Task to carry out:
What you give back should be exactly the opening lines of the data, ending with the line that contains "assert (Hpre : Forall" and including it.

*** Given entries ***

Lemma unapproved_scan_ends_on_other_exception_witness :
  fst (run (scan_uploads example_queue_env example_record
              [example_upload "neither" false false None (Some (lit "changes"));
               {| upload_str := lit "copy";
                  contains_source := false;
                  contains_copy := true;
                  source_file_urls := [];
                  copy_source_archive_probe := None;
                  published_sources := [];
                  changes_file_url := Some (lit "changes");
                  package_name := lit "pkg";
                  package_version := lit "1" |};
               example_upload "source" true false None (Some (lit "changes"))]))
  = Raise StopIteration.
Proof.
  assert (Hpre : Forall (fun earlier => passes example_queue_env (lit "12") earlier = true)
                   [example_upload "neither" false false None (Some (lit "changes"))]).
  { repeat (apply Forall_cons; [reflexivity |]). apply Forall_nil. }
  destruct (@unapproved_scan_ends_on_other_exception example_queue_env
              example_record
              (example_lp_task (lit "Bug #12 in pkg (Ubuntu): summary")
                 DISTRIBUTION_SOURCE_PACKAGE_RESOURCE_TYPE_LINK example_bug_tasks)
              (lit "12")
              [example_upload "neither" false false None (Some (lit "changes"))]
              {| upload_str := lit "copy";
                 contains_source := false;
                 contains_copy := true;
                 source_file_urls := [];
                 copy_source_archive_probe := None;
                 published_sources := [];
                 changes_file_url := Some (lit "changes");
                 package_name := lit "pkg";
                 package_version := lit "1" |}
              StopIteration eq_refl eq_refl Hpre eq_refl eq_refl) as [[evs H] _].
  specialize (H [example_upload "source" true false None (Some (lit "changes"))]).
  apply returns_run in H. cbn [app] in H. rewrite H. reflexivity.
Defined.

*** End of Given entries ***

Response to the task:
Lemma unapproved_scan_ends_on_other_exception_witness :
  fst (run (scan_uploads example_queue_env example_record
              [example_upload "neither" false false None (Some (lit "changes"));
               {| upload_str := lit "copy";
                  contains_source := false;
                  contains_copy := true;
                  source_file_urls := [];
                  copy_source_archive_probe := None;
                  published_sources := [];
                  changes_file_url := Some (lit "changes");
                  package_name := lit "pkg";
                  package_version := lit "1" |};
               example_upload "source" true false None (Some (lit "changes"))]))
  = Raise StopIteration.
Proof.
  assert (Hpre : Forall (fun earlier => passes example_queue_env (lit "12") earlier = true)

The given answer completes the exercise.